* [Provided data]:
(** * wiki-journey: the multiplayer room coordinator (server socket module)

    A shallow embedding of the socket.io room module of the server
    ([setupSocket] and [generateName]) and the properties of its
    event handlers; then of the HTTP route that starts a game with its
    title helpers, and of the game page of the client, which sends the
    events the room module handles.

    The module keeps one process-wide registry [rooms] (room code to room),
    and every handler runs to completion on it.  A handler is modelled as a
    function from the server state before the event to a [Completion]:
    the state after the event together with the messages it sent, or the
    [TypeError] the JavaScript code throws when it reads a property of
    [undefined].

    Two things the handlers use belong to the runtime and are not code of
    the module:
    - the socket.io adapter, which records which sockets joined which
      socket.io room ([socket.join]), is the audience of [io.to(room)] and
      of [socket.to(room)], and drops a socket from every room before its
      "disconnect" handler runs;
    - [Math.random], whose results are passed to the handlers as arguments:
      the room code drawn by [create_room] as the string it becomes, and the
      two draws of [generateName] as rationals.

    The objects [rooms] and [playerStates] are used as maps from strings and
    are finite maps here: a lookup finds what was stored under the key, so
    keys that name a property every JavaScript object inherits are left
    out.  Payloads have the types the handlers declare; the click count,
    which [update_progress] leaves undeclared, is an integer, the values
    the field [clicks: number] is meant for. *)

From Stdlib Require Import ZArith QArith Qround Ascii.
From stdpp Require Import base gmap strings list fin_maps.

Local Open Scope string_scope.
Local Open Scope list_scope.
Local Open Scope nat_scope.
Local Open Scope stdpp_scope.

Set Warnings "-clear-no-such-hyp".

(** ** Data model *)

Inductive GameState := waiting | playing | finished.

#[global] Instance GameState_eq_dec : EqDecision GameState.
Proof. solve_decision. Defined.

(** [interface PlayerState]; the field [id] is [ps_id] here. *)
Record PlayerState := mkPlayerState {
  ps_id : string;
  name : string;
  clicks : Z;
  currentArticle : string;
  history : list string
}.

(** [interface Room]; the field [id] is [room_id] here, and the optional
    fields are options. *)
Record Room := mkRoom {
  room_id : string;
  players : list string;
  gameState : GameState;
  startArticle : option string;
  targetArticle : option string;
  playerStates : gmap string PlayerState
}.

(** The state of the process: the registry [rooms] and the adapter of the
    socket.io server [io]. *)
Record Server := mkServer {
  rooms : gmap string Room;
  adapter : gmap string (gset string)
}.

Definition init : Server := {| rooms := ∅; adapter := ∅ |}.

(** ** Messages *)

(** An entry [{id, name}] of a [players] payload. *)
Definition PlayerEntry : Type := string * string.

---

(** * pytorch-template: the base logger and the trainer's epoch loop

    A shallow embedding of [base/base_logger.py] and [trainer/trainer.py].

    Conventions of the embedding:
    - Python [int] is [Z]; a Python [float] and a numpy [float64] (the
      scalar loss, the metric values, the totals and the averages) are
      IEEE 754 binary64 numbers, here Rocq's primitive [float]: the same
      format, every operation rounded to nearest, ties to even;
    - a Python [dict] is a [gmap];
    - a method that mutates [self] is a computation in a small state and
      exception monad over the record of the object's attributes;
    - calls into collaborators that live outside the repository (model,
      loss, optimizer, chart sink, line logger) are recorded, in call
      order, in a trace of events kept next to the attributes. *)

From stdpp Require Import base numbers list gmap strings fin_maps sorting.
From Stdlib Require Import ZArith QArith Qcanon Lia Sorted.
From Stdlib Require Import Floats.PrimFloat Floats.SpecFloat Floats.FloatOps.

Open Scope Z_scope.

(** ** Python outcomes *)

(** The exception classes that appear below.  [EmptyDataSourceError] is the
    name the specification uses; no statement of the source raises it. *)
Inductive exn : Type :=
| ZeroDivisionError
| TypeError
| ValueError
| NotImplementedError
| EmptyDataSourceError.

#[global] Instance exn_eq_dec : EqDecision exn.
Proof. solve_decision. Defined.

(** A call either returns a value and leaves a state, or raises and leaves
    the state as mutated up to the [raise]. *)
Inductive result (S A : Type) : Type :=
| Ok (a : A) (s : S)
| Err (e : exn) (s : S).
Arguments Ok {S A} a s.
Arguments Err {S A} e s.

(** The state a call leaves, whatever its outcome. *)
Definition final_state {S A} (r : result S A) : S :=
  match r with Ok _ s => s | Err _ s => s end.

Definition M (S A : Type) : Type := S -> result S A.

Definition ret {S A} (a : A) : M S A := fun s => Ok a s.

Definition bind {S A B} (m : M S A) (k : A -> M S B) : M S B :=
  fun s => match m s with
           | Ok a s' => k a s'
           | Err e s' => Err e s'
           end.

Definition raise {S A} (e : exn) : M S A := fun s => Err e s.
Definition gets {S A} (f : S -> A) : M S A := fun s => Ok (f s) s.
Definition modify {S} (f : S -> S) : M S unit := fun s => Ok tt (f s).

---

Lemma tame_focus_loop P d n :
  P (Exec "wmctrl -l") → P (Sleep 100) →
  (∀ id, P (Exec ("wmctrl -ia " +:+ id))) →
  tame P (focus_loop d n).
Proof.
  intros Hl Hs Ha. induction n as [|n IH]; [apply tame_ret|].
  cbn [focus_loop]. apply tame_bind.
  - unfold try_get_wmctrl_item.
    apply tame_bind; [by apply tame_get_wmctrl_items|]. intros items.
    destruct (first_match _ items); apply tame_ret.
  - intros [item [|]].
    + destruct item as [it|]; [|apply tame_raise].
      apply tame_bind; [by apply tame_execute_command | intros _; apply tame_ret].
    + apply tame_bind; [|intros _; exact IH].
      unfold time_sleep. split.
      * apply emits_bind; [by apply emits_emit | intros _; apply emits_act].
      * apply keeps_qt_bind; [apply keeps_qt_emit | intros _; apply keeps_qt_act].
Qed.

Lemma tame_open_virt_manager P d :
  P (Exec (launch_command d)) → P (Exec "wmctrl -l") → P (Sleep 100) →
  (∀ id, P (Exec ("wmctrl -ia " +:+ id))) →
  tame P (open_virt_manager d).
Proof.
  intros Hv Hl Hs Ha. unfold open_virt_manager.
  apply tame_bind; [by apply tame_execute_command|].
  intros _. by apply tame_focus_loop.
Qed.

* [Aim of the task]: Please return only the lines above, starting at the line that has "unfold time_sleep. split." and ending at the line that has "tame P (open_virt_manager d).", keeping both and leaving each one unchanged.

* [Answer section]:
      unfold time_sleep. split.
      * apply emits_bind; [by apply emits_emit | intros _; apply emits_act].
      * apply keeps_qt_bind; [apply keeps_qt_emit | intros _; apply keeps_qt_act].
Qed.

Lemma tame_open_virt_manager P d :
  P (Exec (launch_command d)) → P (Exec "wmctrl -l") → P (Sleep 100) →
  (∀ id, P (Exec ("wmctrl -ia " +:+ id))) →
  tame P (open_virt_manager d).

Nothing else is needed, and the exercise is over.